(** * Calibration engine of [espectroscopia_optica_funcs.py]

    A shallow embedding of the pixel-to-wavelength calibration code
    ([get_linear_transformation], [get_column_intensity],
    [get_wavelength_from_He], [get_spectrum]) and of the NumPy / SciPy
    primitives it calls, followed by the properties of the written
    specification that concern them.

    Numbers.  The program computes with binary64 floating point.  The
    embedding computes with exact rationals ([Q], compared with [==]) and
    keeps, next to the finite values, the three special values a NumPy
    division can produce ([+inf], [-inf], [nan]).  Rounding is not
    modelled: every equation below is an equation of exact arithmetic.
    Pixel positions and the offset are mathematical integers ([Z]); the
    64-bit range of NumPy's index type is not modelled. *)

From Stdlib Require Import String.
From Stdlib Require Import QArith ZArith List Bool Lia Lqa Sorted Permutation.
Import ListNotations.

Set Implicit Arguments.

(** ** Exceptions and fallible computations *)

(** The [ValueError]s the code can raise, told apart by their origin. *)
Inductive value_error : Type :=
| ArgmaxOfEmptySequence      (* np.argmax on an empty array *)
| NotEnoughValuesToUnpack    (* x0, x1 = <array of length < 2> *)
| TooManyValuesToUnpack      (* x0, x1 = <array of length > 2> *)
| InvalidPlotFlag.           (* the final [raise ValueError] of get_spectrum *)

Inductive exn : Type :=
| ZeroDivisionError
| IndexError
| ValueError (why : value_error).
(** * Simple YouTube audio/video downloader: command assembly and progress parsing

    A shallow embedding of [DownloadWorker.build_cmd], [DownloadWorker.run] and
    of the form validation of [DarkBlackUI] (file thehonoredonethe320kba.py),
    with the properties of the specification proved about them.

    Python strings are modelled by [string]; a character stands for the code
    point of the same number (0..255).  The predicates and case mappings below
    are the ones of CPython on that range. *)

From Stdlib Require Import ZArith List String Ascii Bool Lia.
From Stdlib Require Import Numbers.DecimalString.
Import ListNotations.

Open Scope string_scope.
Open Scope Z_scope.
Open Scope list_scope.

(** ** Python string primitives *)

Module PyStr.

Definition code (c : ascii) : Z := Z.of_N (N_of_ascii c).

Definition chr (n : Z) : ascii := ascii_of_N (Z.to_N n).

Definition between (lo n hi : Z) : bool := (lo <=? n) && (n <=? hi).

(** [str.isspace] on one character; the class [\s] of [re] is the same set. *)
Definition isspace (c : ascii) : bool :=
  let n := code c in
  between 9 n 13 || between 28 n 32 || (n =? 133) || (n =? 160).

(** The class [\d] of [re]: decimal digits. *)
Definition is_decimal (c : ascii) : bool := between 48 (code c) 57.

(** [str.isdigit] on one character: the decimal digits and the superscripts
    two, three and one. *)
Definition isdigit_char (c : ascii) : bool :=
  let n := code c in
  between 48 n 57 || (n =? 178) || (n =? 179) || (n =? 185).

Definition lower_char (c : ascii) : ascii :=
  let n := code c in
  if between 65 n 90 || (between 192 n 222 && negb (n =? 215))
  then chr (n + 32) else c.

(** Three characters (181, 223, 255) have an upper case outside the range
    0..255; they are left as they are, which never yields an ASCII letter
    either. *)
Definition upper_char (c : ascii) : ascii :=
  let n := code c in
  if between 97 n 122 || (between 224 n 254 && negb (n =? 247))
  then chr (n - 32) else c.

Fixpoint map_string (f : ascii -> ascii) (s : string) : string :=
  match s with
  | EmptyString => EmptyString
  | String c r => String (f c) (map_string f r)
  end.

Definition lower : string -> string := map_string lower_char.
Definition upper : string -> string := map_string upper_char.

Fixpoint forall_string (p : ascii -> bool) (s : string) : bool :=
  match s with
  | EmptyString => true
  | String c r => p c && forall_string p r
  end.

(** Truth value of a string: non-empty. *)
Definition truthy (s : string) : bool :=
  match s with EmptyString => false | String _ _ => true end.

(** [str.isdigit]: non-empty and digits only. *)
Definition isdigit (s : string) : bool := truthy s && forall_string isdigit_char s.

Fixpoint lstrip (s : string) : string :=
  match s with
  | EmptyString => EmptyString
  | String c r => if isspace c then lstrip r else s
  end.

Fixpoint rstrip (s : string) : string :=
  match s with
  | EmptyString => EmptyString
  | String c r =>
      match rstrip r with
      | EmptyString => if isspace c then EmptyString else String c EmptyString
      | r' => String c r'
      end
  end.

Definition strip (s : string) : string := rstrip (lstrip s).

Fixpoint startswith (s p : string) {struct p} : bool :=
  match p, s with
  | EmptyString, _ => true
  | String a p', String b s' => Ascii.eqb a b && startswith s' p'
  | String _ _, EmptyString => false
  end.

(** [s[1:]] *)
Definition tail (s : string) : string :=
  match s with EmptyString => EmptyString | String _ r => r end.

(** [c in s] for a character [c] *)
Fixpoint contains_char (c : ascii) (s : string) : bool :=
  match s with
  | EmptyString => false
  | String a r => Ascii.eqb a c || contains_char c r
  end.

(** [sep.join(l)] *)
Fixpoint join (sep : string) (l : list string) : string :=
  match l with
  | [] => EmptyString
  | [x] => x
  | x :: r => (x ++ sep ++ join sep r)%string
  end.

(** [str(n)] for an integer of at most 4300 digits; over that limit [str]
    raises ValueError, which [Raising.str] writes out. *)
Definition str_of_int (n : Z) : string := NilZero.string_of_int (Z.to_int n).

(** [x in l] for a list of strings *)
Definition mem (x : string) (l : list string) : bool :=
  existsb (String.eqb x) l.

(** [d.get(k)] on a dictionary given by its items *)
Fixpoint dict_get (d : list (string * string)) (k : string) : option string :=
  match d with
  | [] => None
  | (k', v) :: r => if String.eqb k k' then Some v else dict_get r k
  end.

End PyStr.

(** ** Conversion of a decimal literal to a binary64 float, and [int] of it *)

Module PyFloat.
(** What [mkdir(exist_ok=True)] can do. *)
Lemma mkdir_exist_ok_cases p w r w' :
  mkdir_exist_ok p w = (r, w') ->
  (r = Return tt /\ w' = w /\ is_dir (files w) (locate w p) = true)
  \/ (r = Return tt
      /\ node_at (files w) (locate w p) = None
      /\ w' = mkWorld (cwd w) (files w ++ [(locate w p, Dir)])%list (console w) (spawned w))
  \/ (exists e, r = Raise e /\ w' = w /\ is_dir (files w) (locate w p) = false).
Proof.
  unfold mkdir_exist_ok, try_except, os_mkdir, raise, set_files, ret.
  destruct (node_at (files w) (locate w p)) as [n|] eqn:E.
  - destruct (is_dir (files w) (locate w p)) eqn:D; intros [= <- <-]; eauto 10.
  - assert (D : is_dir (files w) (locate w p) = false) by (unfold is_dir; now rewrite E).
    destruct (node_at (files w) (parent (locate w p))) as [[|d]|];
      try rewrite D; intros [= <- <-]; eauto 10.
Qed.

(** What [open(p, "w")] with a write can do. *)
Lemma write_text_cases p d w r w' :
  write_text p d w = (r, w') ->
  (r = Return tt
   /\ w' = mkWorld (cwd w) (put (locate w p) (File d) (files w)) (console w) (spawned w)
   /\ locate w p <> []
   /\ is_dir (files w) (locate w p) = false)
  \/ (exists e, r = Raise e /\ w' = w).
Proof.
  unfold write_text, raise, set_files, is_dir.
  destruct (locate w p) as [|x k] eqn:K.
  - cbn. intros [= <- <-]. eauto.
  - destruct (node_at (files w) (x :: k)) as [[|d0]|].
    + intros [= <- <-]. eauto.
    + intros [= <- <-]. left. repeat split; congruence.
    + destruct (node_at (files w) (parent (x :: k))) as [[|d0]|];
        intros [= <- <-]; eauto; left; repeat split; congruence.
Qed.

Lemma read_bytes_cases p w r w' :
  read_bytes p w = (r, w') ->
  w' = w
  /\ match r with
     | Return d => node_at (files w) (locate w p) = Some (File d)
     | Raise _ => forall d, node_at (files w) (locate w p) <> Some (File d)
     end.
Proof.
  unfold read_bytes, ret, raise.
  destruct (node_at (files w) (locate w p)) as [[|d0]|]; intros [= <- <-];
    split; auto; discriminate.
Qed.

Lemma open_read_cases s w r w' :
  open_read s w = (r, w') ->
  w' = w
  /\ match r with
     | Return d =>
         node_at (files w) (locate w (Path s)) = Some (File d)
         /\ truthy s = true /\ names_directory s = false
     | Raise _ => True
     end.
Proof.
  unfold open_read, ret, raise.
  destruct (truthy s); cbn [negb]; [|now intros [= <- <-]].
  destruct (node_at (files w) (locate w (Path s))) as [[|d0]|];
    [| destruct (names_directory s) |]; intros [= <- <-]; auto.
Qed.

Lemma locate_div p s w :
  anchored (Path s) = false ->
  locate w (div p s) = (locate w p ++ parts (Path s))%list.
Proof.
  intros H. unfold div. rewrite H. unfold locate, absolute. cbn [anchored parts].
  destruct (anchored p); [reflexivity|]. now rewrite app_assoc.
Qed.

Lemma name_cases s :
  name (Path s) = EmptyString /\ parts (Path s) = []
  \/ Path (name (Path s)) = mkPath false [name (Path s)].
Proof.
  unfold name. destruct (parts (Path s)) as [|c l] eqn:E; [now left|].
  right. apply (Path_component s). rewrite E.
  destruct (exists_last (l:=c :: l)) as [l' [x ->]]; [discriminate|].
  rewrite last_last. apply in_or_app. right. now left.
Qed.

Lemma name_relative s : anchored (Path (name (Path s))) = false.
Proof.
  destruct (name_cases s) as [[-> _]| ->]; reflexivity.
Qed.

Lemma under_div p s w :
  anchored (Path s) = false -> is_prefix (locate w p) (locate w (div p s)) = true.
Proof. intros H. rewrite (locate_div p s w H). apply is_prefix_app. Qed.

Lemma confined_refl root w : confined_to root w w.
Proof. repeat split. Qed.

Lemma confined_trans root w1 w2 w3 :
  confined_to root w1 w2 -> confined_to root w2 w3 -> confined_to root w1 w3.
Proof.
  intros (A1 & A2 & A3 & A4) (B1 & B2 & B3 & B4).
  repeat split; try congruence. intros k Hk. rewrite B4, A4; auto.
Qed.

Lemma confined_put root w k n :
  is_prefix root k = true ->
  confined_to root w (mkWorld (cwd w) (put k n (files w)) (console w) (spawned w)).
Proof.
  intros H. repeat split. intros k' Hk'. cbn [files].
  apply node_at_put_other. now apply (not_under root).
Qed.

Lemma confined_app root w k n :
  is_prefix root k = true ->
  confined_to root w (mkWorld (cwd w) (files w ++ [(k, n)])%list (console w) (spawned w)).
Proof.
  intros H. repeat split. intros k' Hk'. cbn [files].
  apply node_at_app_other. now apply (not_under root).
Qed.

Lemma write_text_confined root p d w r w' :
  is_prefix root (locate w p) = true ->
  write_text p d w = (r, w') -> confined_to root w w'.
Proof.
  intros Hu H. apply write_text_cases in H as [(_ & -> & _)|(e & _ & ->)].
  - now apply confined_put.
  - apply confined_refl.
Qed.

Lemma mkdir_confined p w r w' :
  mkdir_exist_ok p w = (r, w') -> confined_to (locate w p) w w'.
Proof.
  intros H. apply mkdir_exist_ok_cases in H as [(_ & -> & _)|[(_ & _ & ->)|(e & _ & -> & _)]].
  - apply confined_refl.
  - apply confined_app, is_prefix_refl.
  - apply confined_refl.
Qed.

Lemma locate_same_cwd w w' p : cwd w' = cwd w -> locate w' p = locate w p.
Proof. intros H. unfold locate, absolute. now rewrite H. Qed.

::::

▸ Assigned task
Nothing should be returned except the lines from the one holding "write_text p d w = (r, w') -> confined_to" through the final line of the listing, exactly as they appear.

▸ Solution to this problem
  write_text p d w = (r, w') -> confined_to root w w'.
Proof.
  intros Hu H. apply write_text_cases in H as [(_ & -> & _)|(e & _ & ->)].
  - now apply confined_put.
  - apply confined_refl.
Qed.

Lemma mkdir_confined p w r w' :
  mkdir_exist_ok p w = (r, w') -> confined_to (locate w p) w w'.
Proof.
  intros H. apply mkdir_exist_ok_cases in H as [(_ & -> & _)|[(_ & _ & ->)|(e & _ & -> & _)]].
  - apply confined_refl.
  - apply confined_app, is_prefix_refl.
  - apply confined_refl.
Qed.

Lemma locate_same_cwd w w' p : cwd w' = cwd w -> locate w' p = locate w p.
Proof. intros H. unfold locate, absolute. now rewrite H. Qed.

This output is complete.